Objective: Glucose transporter-1 deficiency syndrome (GLUT1DS) is defined as a metabolic encephalopathy that is associated with heterozygous and usually de novo pathogenic variations in the SLC2A1 (solute carrier family2 member1) gene. Materials and Methods: In this study, all coding exons and neighboring intronic regions of SLC2A1 were Sanger sequenced in 12 patients with clinically suspected GLUT1-DS. For de novo variations revealed after sequencing and segregation analysis, we also performed genome wide Single Nucleotide Polymorphism (SNP) genotyping to confirm parental relatedness with the proband.
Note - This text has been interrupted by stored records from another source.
(** * IntelliNews: the ingestion-and-retrieval engine

    A shallow embedding of [src/managers/newsKnowledgeManager.ts]
    (class NewsKnowledgeManager) and of the scheduling and ingestion parts of
    [NewsMemoryService], with the properties of the engine stated over it.

    Conventions of the embedding.
    - Epoch milliseconds, limits and counts are integers ([Z]).  A [Date]
      held in search options is a valid date and is represented by its time
      value.
    - An optional field ([x?: T], or a metadata entry that may be missing) is
      an [option]; JavaScript truthiness of a string is "present and not
      empty".
    - The knowledge store (RAGKnowledgeManager of the host framework) and the
      wall clock are external: they are an interface, and every operation of
      the manager is a state transformer over an arbitrary implementation of
      it.  Each store call is recorded in a trace together with its outcome.
    - An [await]ed call either completes normally or throws; [try]/[catch]
      blocks are written where the source has them. *)

From Stdlib Require Import ZArith QArith Lia Ascii String.
From stdpp Require Import base decidable option list sorting gmap strings pretty.
Close Scope Q_scope.
Local Open Scope Z_scope.

(** ** Data model ([src/types.ts] and the framework's RAGKnowledgeItem) *)

Definition UUID := string.

(** [content.metadata] of a stored entry.  Every entry of the metadata bag can
    be missing.  [md_publishedAt = None] stands for a value that is missing or
    is NaN (the time value of an invalid date): the source treats the two
    alike everywhere it reads the field. *)
Record Metadata := mkMetadata {
  md_title : option string;
  md_source : option string;
  md_url : option string;
  md_publishedAt : option Z;
  md_type : option string;
  md_topics : option (list string);
  md_isMain : bool;
  md_isShared : bool
}.

Record RAGKnowledgeItem := mkItem {
  item_id : UUID;
  content_text : string;
  content_metadata : option Metadata;
  similarity : option Q;
  createdAt : option Z
}.

(** A JavaScript [Date]: a time value, or an invalid date. *)
Inductive JsDate :=
| InvalidDate
| DateAt (ms : Z).

(** [Date.prototype.getTime]: [None] is NaN. *)
Definition getTime (d : JsDate) : option Z :=
  match d with
  | InvalidDate => None
  | DateAt ms => Some ms
  end.

(** [publishedAt] is declared [Date], but the ingestion pipeline can put
    [null] there, so the field is nullable in the model. *)
Record NewsItem := mkNewsItem {
  title : string;
  content : string;
  source : string;
  url : option string;
  publishedAt : option JsDate;
  topics : list string
}.

Record NewsSearchOptions := mkOptions {
  query : option string;
  conversationContext : option string;
  limit : option Z;
  fromDate : option Z;
  toDate : option Z;
  opt_sources : option (list string);
  opt_topics : option (list string)
}.

Record TopicConfig := mkTopic {
  topic_name : string;
  topic_interval : Z
}.
Lemma drop_erase_effect conn L0 L :
  m_connTable L0 = m_connTable L -> Erase_effect L (drop conn L0).
Proof.
  intros E. rewrite drop_unfold. cbv zeta.
  set (L1 := if m_isClosed conn then L0 else _).
  assert (E1 : m_connTable L1 = m_connTable L) by (subst L1; by destruct (m_isClosed conn)).
  destruct (negb (m_isReading conn) && negb (m_isSending conn)).
  - right. left. exists (close conn). simpl. rewrite E1. split; [done|].
    split; [apply close_closed|].
    intros id Hid Hne. unfold find in *. simpl. by rewrite lookup_delete_ne.
  - by apply store_erase_effect.
Qed.

Lemma onSendComplete_erase_effect ec conn L :
  Erase_effect L (onSendComplete ec conn L).
Proof.
  unfold onSendComplete.
  destruct (ec_failed ec); [by apply drop_erase_effect|].
  destruct (negb _); [by apply store_erase_effect|by apply drop_erase_effect].
Qed.

Lemma onRecvComplete_erase_effect ec n conn L :
  Erase_effect L (onRecvComplete ec n conn L).
Proof.
  unfold onRecvComplete.
  destruct (ec_failed ec).
  { apply drop_erase_effect. by destruct (negb _). }
  destruct (negb _); [|by apply drop_erase_effect].
  destruct (isValidFrame _); [|by apply drop_erase_effect].
  destruct (opcode _); try (by apply drop_erase_effect);
    apply store_erase_effect; unfold processFrame; by destruct (opcode _).
Qed.

Lemma step_erase_effect a s : Erase_effect (m_logic s) (m_logic (step a s)).
Proof.
  destruct a as [[|ec|io|k ec n|k ec]| | |]; simpl; try (by apply Erase_effect_same).
  - destruct (m_ioService s) as [|[connId message isBinary|connId] rest];
      [by apply Erase_effect_same|..]; simpl;
      destruct (ServerLogic_find _ (m_logic s)); try (by apply Erase_effect_same).
    + by apply store_erase_effect.
    + by apply drop_erase_effect.
  - destruct (accept_loop s); try (by apply Erase_effect_same).
    unfold acceptLoop. destruct (m_isStopped s); [by apply Erase_effect_same|].
    destruct (negb (ec_failed ec)); by apply Erase_effect_same.
  - destruct (accept_loop s); try (by apply Erase_effect_same). simpl.
    unfold onAccept. destruct (performHandshake_quiet io (m_logic s)) as [Ht _].
    destruct (performHandshake io (m_logic s)) as [[|] L1]; simpl in *;
      [|by apply Erase_effect_same].
    unfold Erase_effect, add. rewrite <- Ht.
    destruct (_ !! _) eqn:E; simpl.
    + right. right. eexists. split; [done|]. split; [done|]. simpl.
      unfold find. rewrite E. eauto.
    + left. split; [done|].
      intros id Hid. unfold find in *. simpl.
      destruct (N.eq_dec (ConnectionId_incr (m_lastConnId (m_connTable L1))) id)
        as [<-|Hne].
      * rewrite lookup_insert_eq. eauto.
      * by rewrite lookup_insert_ne.
  - destruct (ServerLogic_find k (m_logic s)); [|by apply Erase_effect_same].
    destruct (reads_pending _); [by apply Erase_effect_same|].
    apply onRecvComplete_erase_effect.
  - destruct (ServerLogic_find k (m_logic s)); [|by apply Erase_effect_same].
    destruct (writes_pending _); [by apply Erase_effect_same|].
    apply onSendComplete_erase_effect.
  - left. simpl. split; [done|]. intros id. unfold find. simpl.
    rewrite lookup_fmap. intros [c ->]. simpl. eauto.
Qed.

(** A connection that a step removes from the table is the one the
    step destroys. *)
Lemma step_erased a s id :
  Table_ok (table s) ->
  is_Some (find id (table s)) -> find id (table (step a s)) = None ->
  exists c, destroyed (table (step a s)) = destroyed (table s) ++ [c]
    /\ m_id c = id /\ Removable c.
Proof.
  intros Ht Hin Hout.
  pose proof (step_ok a s Ht) as [_ Hd].
  destruct (step_erase_effect a s)
    as [[_ Hkeep]|[(c & Hdes & Hc & Hkeep)|(c & _ & _ & _ & Hkeep)]]; unfold table in *.
  - apply Hkeep in Hin. rewrite Hout in Hin. by destruct Hin.
  - exists c. split; [done|]. split.
    + destruct (N.eq_dec id (m_id c)) as [->|Hne]; [done|].
      apply Hkeep in Hin; [|done]. rewrite Hout in Hin. by destruct Hin.
    + rewrite Hdes in Hd. apply Forall_app in Hd as [_ Hd].
      inversion Hd as [|? ? [Hrem|Hnew] _]; subst; [done|].
      rewrite Hnew in Hc. discriminate.
  - apply Hkeep in Hin. rewrite Hout in Hin. by destruct Hin.
Qed.
End Erasure.

(** * The lifecycle of a connection *)

Section Lifecycle.
Context `{ServerFwd} `{Frames} `{Handshake}.

(** A handshake that succeeds writes no log line: [performHandshake]
    returns true and leaves the logic as it is. *)
Lemma performHandshake_ok io L :
  handshake_succeeded io = true -> performHandshake io L = (true, L).
Proof.
  unfold performHandshake, handshake_succeeded.
  destruct (ec_failed (hs_read_ec io)); [done|].
  destruct (handshake (hs_request io)) as [[|code] reply]; [|done].
  simpl. by destruct (ec_failed (hs_write_ec io)).
Qed.

(** Every width has a reachable state in which the identifier that
    [add] hands out next is taken. *)
Lemma accept_n_Reachable io n s : Reachable s -> Reachable (accept_n io n s).
Proof.
  intros Hr. induction n as [|n IH]; simpl; [done|].
  apply (Reachable_step (Worker (HandshakeDone io))).
  by apply (Reachable_step (Worker (Accepted 0%Z))).
Qed.

Lemma accept_n_keys io n :
  handshake_succeeded io = true -> N.of_nat n <= 2 ^ ConnectionId_bits ->
  let s := accept_n io n ServerImpl_new in
  m_isStopped s = false /\ accept_loop s = WaitingAccept
  /\ m_lastConnId (table s) = N.of_nat n mod 2 ^ ConnectionId_bits
  /\ (forall k, is_Some (find k (table s))
        <-> exists j, 1 <= j <= N.of_nat n /\ k = j mod 2 ^ ConnectionId_bits).
Proof.
  intros Hok. pose proof (N.pow_nonzero 2 ConnectionId_bits ltac:(lia)) as HW.
  set (W := 2 ^ ConnectionId_bits) in *.
  induction n as [|n IH]; intros Hn s.
  - subst s. simpl. split; [done|]. split; [done|].
    split; [by rewrite N.Div0.mod_0_l|].
    intros k. unfold find. simpl. rewrite lookup_empty. split.
    + by intros [? ?].
    + intros (j & Hj & _). lia.
  - destruct (IH ltac:(lia)) as (Hst & Hal & Hlast & Hkeys). clear IH.
    subst s. cbn [accept_n]. set (s0 := accept_n io n ServerImpl_new) in *.
    assert (Hs1 : step (Worker (Accepted 0%Z)) s0 = set_accept_loop InHandshake s0).
    { simpl. rewrite Hal. unfold acceptLoop. by rewrite Hst. }
    rewrite Hs1. cbn [step dispatch set_accept_loop accept_loop].
    unfold acceptLoop_handshake, table. cbn [set_accept_loop with_logic m_logic
      m_isStopped accept_loop].
    unfold onAccept. rewrite (performHandshake_ok _ _ Hok).
    fold (table s0).
    assert (Hid : ConnectionId_incr (m_lastConnId (table s0)) = N.of_nat (S n) mod W).
    { unfold ConnectionId_incr. fold W. rewrite Hlast.
      rewrite N.Div0.add_mod_idemp_l. f_equal. lia. }
    unfold add. cbv zeta. rewrite Hid.
    destruct (_ !! _) as [c|] eqn:E.
    { exfalso. destruct (proj1 (Hkeys _) (ex_intro _ c E)) as (j & Hj & Hjk).
      rewrite (N.mod_small j W) in Hjk by lia.
      destruct (N.eq_dec (N.of_nat (S n)) W) as [HeqW|HneW].
      - rewrite HeqW, N.Div0.mod_same in Hjk. lia.
      - rewrite N.mod_small in Hjk by lia. lia. }
    simpl.
    split; [done|]. split; [done|]. split; [done|].
    intros k. unfold find. simpl. split.
    + intros Hk. destruct (N.eq_dec k (N.of_nat (S n) mod W)) as [->|Hne].
      * exists (N.of_nat (S n)). split; [lia|done].
      * rewrite lookup_insert_ne in Hk by done.
        destruct (proj1 (Hkeys k) Hk) as (j & Hj & Hjk). exists j. split; [lia|done].
    + intros (j & Hj & ->).
      destruct (N.eq_dec (j mod W) (N.of_nat (S n) mod W)) as [->|Hne].
      * rewrite lookup_insert_eq. eauto.
      * rewrite lookup_insert_ne by done. apply Hkeys. exists j. split; [|done].
        destruct (N.eq_dec j (N.of_nat (S n))) as [->|]; [done|lia].
Qed.

Lemma next_id_taken_Reachable io :
  handshake_succeeded io = true ->
  exists s, Reachable s /\ accept_loop s = InHandshake
    /\ is_Some (find (ConnectionId_incr (m_lastConnId (table s))) (table s)).
Proof.
  intros Hok. pose proof (N.pow_nonzero 2 ConnectionId_bits ltac:(lia)) as HW.
  set (n := N.to_nat (2 ^ ConnectionId_bits)).
  destruct (accept_n_keys io n Hok ltac:(lia)) as (Hst & Hal & Hlast & Hkeys).
  set (s0 := accept_n io n ServerImpl_new) in *.
  exists (step (Worker (Accepted 0%Z)) s0).
  assert (Hs1 : step (Worker (Accepted 0%Z)) s0 = set_accept_loop InHandshake s0).
  { simpl. rewrite Hal. unfold acceptLoop. by rewrite Hst. }
  split; [|rewrite Hs1; split; [done|]].
  - apply (Reachable_step (Worker (Accepted 0%Z))). apply accept_n_Reachable. by exists [].
  - change (table (set_accept_loop InHandshake s0)) with (table s0).
    apply Hkeys. exists 1. split; [lia|].
    rewrite Hlast. unfold ConnectionId_incr. subst n.
    rewrite N2Nat.id, N.Div0.mod_same. done.
Qed.

(** C1: a connection object is not only destroyed when it is closed and
    neither reading nor sending. [add] makes the connection, whose
    constructor starts the first read, before [emplace] looks the key up:
    when the identifier is taken, which every width of [ConnectionId]
    allows once the counter has wrapped around, the new object is
    destroyed at once, not closed, reading, its read outstanding, and the
    assertion of its destructor fails. That is the only such destruction:
    every other object destroyed was removable, and a connection that a
    step removes from the table is destroyed by that step, closed, neither
    reading nor sending, with no operation outstanding. *)
Theorem add_destroys_connection_while_reading (io : HandshakeIO) :
  handshake_succeeded io = true ->
  (forall s, Reachable s -> accept_loop s = InHandshake ->
     is_Some (find (ConnectionId_incr (m_lastConnId (table s))) (table s)) ->
     let c := Connection_new (ConnectionId_incr (m_lastConnId (table s))) Socket_new in
     let s' := dispatch (HandshakeDone io) s in
     destroyed (table s') = destroyed (table s) ++ [c]
     /\ m_isClosed c = false /\ m_isReading c = true
     /\ reads_pending (m_socket c) = 1%nat
     /\ Connection_dtor_assert c = false
     /\ m_connections (table s') = m_connections (table s))
  /\ (exists s, Reachable s /\ accept_loop s = InHandshake
        /\ is_Some (find (ConnectionId_incr (m_lastConnId (table s))) (table s)))
  /\ (forall s c, Reachable s -> In c (destroyed (table s)) ->
        (m_isClosed c = true /\ m_isReading c = false /\ m_isSending c = false
         /\ reads_pending (m_socket c) = 0%nat /\ writes_pending (m_socket c) = []
         /\ Connection_dtor_assert c = true)
        \/ c = Connection_new (m_id c) Socket_new)
  /\ (forall s a id, Reachable s ->
        is_Some (find id (table s)) -> find id (table (step a s)) = None ->
        exists c, destroyed (table (step a s)) = destroyed (table s) ++ [c]
          /\ m_id c = id /\ m_isClosed c = true
          /\ m_isReading c = false /\ m_isSending c = false
          /\ reads_pending (m_socket c) = 0%nat /\ writes_pending (m_socket c) = []).
Proof.
  intros Hok. split; [|split; [|split]].
  - intros s _ Hal [present Hp] c s'. subst s'. simpl. rewrite Hal.
    unfold acceptLoop_handshake, table. simpl.
    unfold onAccept. rewrite (performHandshake_ok _ _ Hok).
    unfold add. cbv zeta. unfold find, table in Hp. rewrite Hp. simpl. done.
  - by apply (next_id_taken_Reachable io).
  - intros s c Hr Hin. destruct (Reachable_ok s Hr) as [_ Hd].
    rewrite List.Forall_forall in Hd.
    destruct (Hd c Hin) as [(Hc & Hrd & Hsd & Hrp & Hwp)|Hnew]; [left|by right].
    unfold Connection_dtor_assert. auto 10.
  - intros s a id Hr Hin Hout. pose proof (Reachable_ok s Hr) as Ht.
    destruct (step_erased a s id Ht Hin Hout)
      as (c & Hd & Hid & Hc & Hrd & Hsd & Hrp & Hwp).
    exists c. auto 10.
Qed.
End Lifecycle.

Section LifecycleExamples.
#[local] Existing Instance ConnectionId8.
#[local] Existing Instance PingFrames.
#[local] Existing Instance AcceptAll.

Lemma add_destroys_connection_while_reading_witness :
  Reachable all_ids_taken
  /\ size (m_connections (table all_ids_taken)) = 256%nat
  /\ destroyed (table (dispatch (HandshakeDone io_ok) all_ids_taken))
     = [Connection_new 1 Socket_new]
  /\ m_isReading (Connection_new 1 Socket_new) = true
  /\ Connection_dtor_assert (Connection_new 1 Socket_new) = false.
Proof.
  assert (Hr : Reachable all_ids_taken).
  { apply (Reachable_step (Worker (Accepted 0%Z)) (accept_n io_ok 256 ServerImpl_new)).
    apply (accept_n_Reachable io_ok 256). by exists []. }
  assert (Hal : accept_loop all_ids_taken = InHandshake) by (vm_compute; reflexivity).
  assert (Hk : is_Some (find (ConnectionId_incr (m_lastConnId (table all_ids_taken)))
                          (table all_ids_taken))) by (vm_compute; eauto).
  assert (Hok : handshake_succeeded io_ok = true) by reflexivity.
  destruct (add_destroys_connection_while_reading io_ok Hok) as [Hdiv _].
  destruct (Hdiv all_ids_taken Hr Hal Hk) as (Hd & _).
  split; [exact Hr|]. split; [vm_compute; reflexivity|].
  split; [rewrite Hd; vm_compute; reflexivity|].
  split; reflexivity.
Defined.
End LifecycleExamples.

Section DisconnectDelivery.
Context `{ServerFwd} `{Frames} `{Handshake}.

End DisconnectDelivery.

Section DisconnectDeliveryExamples.
#[local] Existing Instance ConnectionId64.
#[local] Existing Instance PingFrames.
#[local] Existing Instance AcceptAll.

End DisconnectDeliveryExamples.

(** * Shutdown *)

Section StopEvents.
Context `{ServerFwd} `{Frames} `{Handshake}.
In patients without any sequence variations, real-time quantitative real-time polymerase chain reaction (qPCR) was applied to determine the presence of any copy number variations (CNV). Results: Sanger sequencing followed by bioinformatics analysis, segregation in the family and SNP array genotyping revealed two novel and de novo pathogenic variations associated with the GLUT1-DS phenotype in 2 patients. qPCR results were compatible with one copy loss of SLC2A1 gene in another patient. All variations identifiedherein are likely to have caused null alleles and resulted in GLUT1-DS through haplo insufficiency. Disscussion: In this study we used a series of molecular genetic approaches in order to identify all possible variations in SLC2A1 that may be associated with GLUT1-DS. This collective effort facilitated diagnosis in 3 patients.